## TASK DESCRIPTION
Scan the following data for lines with "negb" and state how many there are, as a number only.

▼▼▼

Lemma snapshot_set_fresh (h : list cell) (a : loc) (c : cell) (k : string) (v : value) :
  h !! a = Some c ->
  is_Some (snapshot h v) ->
  is_Some (snapshot (<[a := cellSet c k (VRef (length h))]> (h ++ [CObj []])) v).
Proof.
  intros Ha Hv. unfold snapshot in *. rewrite length_insert, length_app.
  cbn [length]. replace (S (length h + 1)) with (1 + S (length h)) by lia.
  assert (Ha' : (h ++ [CObj []]) !! a = Some c) by now apply lookup_app_l_Some.
  apply (reify_set 1 (h ++ [CObj []]) a c k (VRef (length h)) Ha').
  - intros n. cbn [Nat.add]. apply reify_ref.
    assert (Hne : a <> length h).
    { apply lookup_lt_Some in Ha. lia. }
    rewrite list_lookup_insert_ne by exact Hne.
    rewrite list_lookup_middle by reflexivity. constructor.
  - destruct Hv as [t Ht]. exists t. now apply reify_grow.
Qed.

End Reify.

(** ** Running the log *)

Section Runs.

Lemma bind_run {A B} (m : M A) (k : A -> M B) (w : World) (a : A) (w' : World) :
  m w = (Ok a, w') -> bind m k w = k a w'.
Proof. intros H. unfold bind. now rewrite H. Qed.

Lemma bind_throw {A B} (m : M A) (k : A -> M B) (w : World) (e : exn) (w' : World) :
  m w = (Throw e, w') -> bind m k w = (Throw e, w').
Proof. intros H. unfold bind. now rewrite H. Qed.

Lemma ask_run {A} (f : World -> A) (w : World) : ask f w = (Ok (f w), w).
Proof. reflexivity. Qed.

Lemma withHeap_same (w : World) : withHeap w (heap w) = w.
Proof. destruct w; reflexivity. Qed.

Lemma getP_run (w : World) (l : loc) (c : cell) (k : string) :
  heap w !! l = Some c -> getP (VRef l) k w = (Ok (cellGet c k), w).
Proof. intros H. unfold getP, bind, ask, ret. now rewrite H. Qed.

Lemma setP_run (w : World) (l : loc) (c : cell) (k : string) (x : value) :
  heap w !! l = Some c ->
  setP (VRef l) k x w = (Ok tt, withHeap w (<[l := cellSet c k x]> (heap w))).
Proof. intros H. unfold setP, bind, ask, setHeap. now rewrite H. Qed.

Lemma fillTimestamp_run (w : World) (l : loc) (c : cell) :
  heap w !! l = Some c ->
  fillTimestamp (VRef l) w
  = (Ok tt, withHeap w (<[l := defaulted c "timestamp" falsy
                                  (VStr (IsoDate.toISOString (clock w)))]> (heap w))).
Proof.
  intros H. unfold fillTimestamp, bind. rewrite (getP_run w l c _ H).
  unfold defaulted, falsy. destruct (truthy (cellGet c "timestamp")); cbn [negb].
  - unfold ret. now rewrite (list_insert_id _ _ _ H), withHeap_same.
  - unfold ask. now rewrite (setP_run w l c _ _ H).
Qed.

Lemma fillInterplanetary_run (w : World) (l : loc) (c : cell) :
  heap w !! l = Some c ->
  fillInterplanetary (VRef l) w
  = (Ok tt, withHeap w (<[l := defaulted c "interplanetary" isUndefined (VBool true)]>
                          (heap w))).
Proof.
  intros H. unfold fillInterplanetary, bind. rewrite (getP_run w l c _ H).
  unfold defaulted. destruct (isUndefined (cellGet c "interplanetary")).
  - now rewrite (setP_run w l c _ _ H).
  - unfold ret. now rewrite (list_insert_id _ _ _ H), withHeap_same.
Qed.

Lemma fillMetrics_run (w : World) (l : loc) (c : cell) :
  heap w !! l = Some c ->
  fillMetrics (VRef l) w
  = (Ok tt,
     if truthy (cellGet c "metrics") then w
     else withHeap w (<[l := cellSet c "metrics" (VRef (length (heap w)))]>
                        (heap w ++ [CObj []]))).
Proof.
  intros H. unfold fillMetrics, bind. rewrite (getP_run w l c _ H).
  destruct (truthy (cellGet c "metrics")); [reflexivity|].
  unfold alloc, bind, ask, setHeap, ret.
  rewrite (setP_run _ l c); [reflexivity|].
  cbn [heap withHeap]. now apply lookup_app_l_Some.
Qed.

Lemma fillCompliance_run (w : World) (l m : loc) (c cm : cell) :
  heap w !! l = Some c -> cellGet c "metrics" = VRef m -> heap w !! m = Some cm ->
  fillCompliance (VRef l) w
  = (Ok tt, withHeap w (<[m := defaulted cm "compliance" falsy (VStr "100%")]> (heap w))).
Proof.
  intros H Hm Hcm. unfold fillCompliance, bind.
  rewrite (getP_run w l c _ H), Hm, (getP_run w m cm _ Hcm).
  unfold defaulted, falsy. destruct (truthy (cellGet cm "compliance")); cbn [negb].
  - unfold ret. now rewrite (list_insert_id _ _ _ Hcm), withHeap_same.
  - now rewrite (setP_run w m cm _ _ Hcm).
Qed.

(** A [metrics] that is a number, a string or [true] cannot take the
    default: in strict mode the assignment throws. *)
Lemma fillCompliance_primitive (w : World) (l : loc) (c : cell) :
  heap w !! l = Some c ->
  truthy (cellGet c "metrics") = true -> isPrimitive (cellGet c "metrics") = true ->
  fillCompliance (VRef l) w
  = (Throw (TypeError "Cannot create property on a primitive"), w).
Proof.
  intros H Ht Hp. unfold fillCompliance, bind. rewrite (getP_run w l c _ H).
  destruct (cellGet c "metrics"); try discriminate; reflexivity.
Qed.

End Runs.

(** ** Reading and assigning properties *)

Section Properties.

Context {A : Type}.

Lemma getProp_setProp_eq (props : list (string * A)) (k : string) (x : A) :
  Json.getProp (Json.setProp props k x) k = Some x.
Proof.
  induction props as [|[k' v'] props IH]; cbn [Json.setProp Json.getProp].
  - now rewrite String.eqb_refl.
  - destruct (String.eqb k' k) eqn:E; cbn [Json.getProp]; rewrite E; [reflexivity | exact IH].
Qed.

Lemma getProp_setProp_ne (props : list (string * A)) (k k' : string) (x : A) :
  k <> k' -> Json.getProp (Json.setProp props k x) k' = Json.getProp props k'.
Proof.
  intros Hne. induction props as [|[k0 v0] props IH]; cbn [Json.setProp Json.getProp].
  - destruct (String.eqb_spec k k'); [contradiction | reflexivity].
  - destruct (String.eqb_spec k0 k) as [->|Hk]; cbn [Json.getProp].
    + destruct (String.eqb_spec k k'); [contradiction | reflexivity].
    + destruct (String.eqb k0 k'); [reflexivity | exact IH].
Qed.

End Properties.

Section Cells.

Lemma cellGet_cellSet_eq (c : cell) (k : string) (x : value) :
  plainName k -> cellGet (cellSet c k x) k = x.
Proof.
  intros [Hl Hi]. destruct c as [props|elems named]; cbn [cellSet cellGet].
  - now rewrite getProp_setProp_eq.
  - now rewrite Hl, Hi, getProp_setProp_eq.
Qed.

Lemma cellGet_cellSet_ne (c : cell) (k k' : string) (x : value) :
  k <> k' -> cellGet (cellSet c k x) k' = cellGet c k'.
Proof.
  intros Hne. destruct c as [props|elems named]; cbn [cellSet cellGet].
  - now rewrite getProp_setProp_ne.
  - destruct (String.eqb k' "length"); [reflexivity|].
    destruct (Json.arrayIndex k'); [reflexivity|].
    now rewrite getProp_setProp_ne.
Qed.

Lemma cellGet_defaulted_ne (c : cell) (k k' : string) miss (x : value) :
  k <> k' -> cellGet (defaulted c k miss x) k' = cellGet c k'.
Proof.
  intros Hne. unfold defaulted. destruct (miss (cellGet c k)); [|reflexivity].
  now apply cellGet_cellSet_ne.
Qed.

Lemma cellGet_defaulted_eq (c : cell) (k : string) miss (x : value) :
  plainName k ->
  cellGet (defaulted c k miss x) k = if miss (cellGet c k) then x else cellGet c k.
Proof.
  intros Hk. unfold defaulted. destruct (miss (cellGet c k)); [|reflexivity].
  now apply cellGet_cellSet_eq.
Qed.

End Cells.

Section Normalize.

Lemma withHeap_withHeap (w : World) (h h' : list cell) :
  withHeap (withHeap w h) h' = withHeap w h'.
Proof. reflexivity. Qed.

Lemma plain_timestamp : plainName "timestamp". Proof. split; reflexivity. Qed.
Lemma plain_interplanetary : plainName "interplanetary". Proof. split; reflexivity. Qed.
Lemma plain_metrics : plainName "metrics". Proof. split; reflexivity. Qed.
Lemma plain_compliance : plainName "compliance". Proof. split; reflexivity. Qed.

Lemma normalizedCell_other (now : N) (c : cell) (k : string) :
  k <> "timestamp" -> k <> "interplanetary" ->
  cellGet (normalizedCell now c) k = cellGet c k.
Proof.
  intros H1 H2. unfold normalizedCell.
  rewrite !cellGet_defaulted_ne by congruence. reflexivity.
Qed.

(** After the first three defaults, which cannot fail, [normalize] comes
    to the fourth. *)
Lemma normalize_split (w : World) (l : loc) (c : cell) :
  heap w !! l = Some c ->
  normalize (VRef l) w
  = fillCompliance (VRef l) (withHeap w (stageHeap (clock w) l c (heap w))).
Proof.
  intros H. pose proof (lookup_lt_Some _ _ _ H) as Hl.
  unfold normalize, bind.
  rewrite (fillTimestamp_run w l c H).
  set (c1 := defaulted c "timestamp" falsy (VStr (IsoDate.toISOString (clock w)))).
  set (w1 := withHeap w (<[l := c1]> (heap w))).
  assert (H1 : heap w1 !! l = Some c1) by (now apply list_lookup_insert_eq).
  rewrite (fillInterplanetary_run w1 l c1 H1).
  set (c2 := defaulted c1 "interplanetary" isUndefined (VBool true)).
  assert (E2 : c2 = normalizedCell (clock w) c) by reflexivity.
  set (w2 := withHeap w1 (<[l := c2]> (heap w1))).
  assert (Hh2 : heap w2 = <[l := c2]> (heap w)).
  { subst w2 w1. cbn [heap withHeap]. apply list_insert_insert_eq. }
  assert (H2 : heap w2 !! l = Some c2).
  { rewrite Hh2. now apply list_lookup_insert_eq. }
  rewrite (fillMetrics_run w2 l c2 H2).
  assert (Em : cellGet c2 "metrics" = cellGet c "metrics").
  { rewrite E2. now apply normalizedCell_other. }
  rewrite Em. unfold stageHeap. rewrite <- E2.
  destruct (truthy (cellGet c "metrics")) eqn:Et.
  - f_equal. rewrite <- Hh2. subst w2 w1. reflexivity.
  - f_equal. rewrite Hh2, length_insert.
    rewrite !insert_app_l by (rewrite ?length_insert; exact Hl).
    rewrite list_insert_insert_eq. subst w2 w1. reflexivity.
Qed.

▲▲▲

## PROBLEM SOLUTION
2